Report each line below that carries the word "exists".
EXTRACTED MATERIAL START
Lemma fresh_seq L o n : distinct (L ++ [o]) -> arrived L n -> n < op_seq o.
Proof.
  intros Hd [_ Ha]. destruct (Z.lt_ge_cases n (op_seq o)); [done|]. destruct Hd as [Hnd Hr]. rewrite fmap_app in Hnd. apply NoDup_app in Hnd as (_ & Hnd & _).
  apply Forall_app in Hr as [_ [Hr _]%Forall_cons]. destruct (Hnd (op_seq o)); [apply Ha; lia|by left].
Qed.

Lemma RecordFree_ok L t o : distinct (L ++ [o]) -> op_malloc o = None -> tracker_inv L t ->
  exists t', RecordFree (op_address o) (op_seq o) (op_ts o) t = Ok t' /\ tracker_inv (L ++ [o]) t' /\ others_of t' = others_of t.
Proof.
  intros Hd Hm [HI Hw Hu]. apply (RecordOperation_ok L o t); [done| |done|done]. destruct HI as [He Hdom Hsum Hcnt]. split; [|done..].
  pose proof (fresh_seq L o _ Hd (proj1 Hu)) as Hlt.
  intros A. destruct (decide (op_address o = A)) as [HA|HA]; [|by apply entry_app_other]. apply entry_app_same; [done|done|]. intros [|]; [done|lia].
Qed.

Lemma RecordMalloc_ok F other L callstack build_ids address ss asz seq ts callsites t :
  let X := dom (callstack_allocations_ t) in let o := mkOp seq address ts (Some (ss, asz, stack_of callstack build_ids)) in
  others_ok other -> other [] + Z.of_nat (size X) + 1 < 2 ^ 64 -> next_callstack_id_ callsites + zlen callstack < 2 ^ 64 -> shares other callsites X ->
  distinct (L ++ [o]) -> tracker_inv L t -> cache_ok F (frame_cache_ t) -> by_pc F (zip callstack build_ids) -> zlen callstack = zlen build_ids ->
  exists callsites' t', RecordMalloc callstack build_ids address ss asz seq ts callsites t = Ok (callsites', t') /\
    tracker_inv (L ++ [o]) t' /\ shares other callsites' (dom (callstack_allocations_ t')) /\ cache_ok F (frame_cache_ t') /\
    dump_at_max_mode_ t' = dump_at_max_mode_ t /\ dead_callstack_allocations_ t' = dead_callstack_allocations_ t /\
    (dom (callstack_allocations_ t') = X \/ dom (callstack_allocations_ t') = {[stack_of callstack build_ids]} ∪ X) /\
    next_callstack_id_ callsites <= next_callstack_id_ callsites' <= next_callstack_id_ callsites + zlen callstack.
Proof.
  intros X o Hot Hsz Hn Hsh Hd [HI Hw Hu] Hc Hpc Hlen. unfold RecordMalloc. rewrite Hlen, Z.eqb_refl. cbn [perfetto_check obind].
  destruct (intern_frames_ok F _ _ Hpc Hc) as (cache & -> & Hc'). fold (stack_of callstack build_ids). set (t1 := set_cache cache t).
  assert (Hst : zlen (stack_of callstack build_ids) = zlen callstack).
  { unfold stack_of, zlen in *. rewrite length_fmap, length_zip_with. lia. }
  assert (HI1 : core L (committed_sequence_number_ t) t1) by (destruct HI as [He Hdom [H1 H2] Hcnt]; split; [| |split|]; by destruct t).
  destruct (store_allocation_ok other L (committed_sequence_number_ t) ss asz (stack_of callstack build_ids) o callsites t1) as (s2 & t2 & E2 & [S1 S2 S3 S4 S5 S6 S7]); try done.
  { by destruct t. } { rewrite Hst. done. } { by destruct t. } { by destruct t. } { by apply (fresh_seq L), Hu. }
  cbn [op_address op_seq op_ts o] in E2. rewrite E2. cbn [obind].
  assert (E1 : committed_sequence_number_ t1 = committed_sequence_number_ t /\ pending_operations_ t1 = pending_operations_ t /\ dom (callstack_allocations_ t1) = X /\
     dump_at_max_mode_ t1 = dump_at_max_mode_ t /\ dead_callstack_allocations_ t1 = dead_callstack_allocations_ t /\ frame_cache_ t1 = cache) by (by destruct t).
  destruct E1 as (C1 & C2 & C3 & C4 & C5 & C6). rewrite C1 in S2. rewrite C2 in S3. rewrite C3 in S6. rewrite C4, C5, C6 in S4. injection S4 as S41 S42 S43.
  destruct (RecordOperation_ok L o t2) as (t3 & E3 & HI3 & Ho3); rewrite ?S2, ?S3; try done.
  change (RecordOperation seq (mkPending address ts) t2) with (RecordOperation (op_seq o) (pending_of o) t2). rewrite E3. cbn [obind].
  injection Ho3 as O1 O2 O3 O4. exists s2, t3. split; [done|]. split; [done|]. rewrite O4, O3, O2, O1, S41, S42, S43. rewrite Hst in S7. split; [exact S5|]. split; [exact Hc'|]. split; [done|]. split; [done|]. split; [exact S6|by rewrite <- Hlen].
Qed.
EXTRACTED MATERIAL END
EXPECTED ANSWER ->
  exists t', RecordFree (op_address o) (op_seq o) (op_ts o) t = Ok t' /\ tracker_inv (L ++ [o]) t' /\ others_of t' = others_of t.
  exists callsites' t', RecordMalloc callstack build_ids address ss asz seq ts callsites t = Ok (callsites', t') /\
  injection Ho3 as O1 O2 O3 O4. exists s2, t3. split; [done|]. split; [done|]. rewrite O4, O3, O2, O1, S41, S42, S43. rewrite Hst in S7. split; [exact S5|]. split; [exact Hc'|]. split; [done|]. split; [done|]. split; [exact S6|by rewrite <- Hlen].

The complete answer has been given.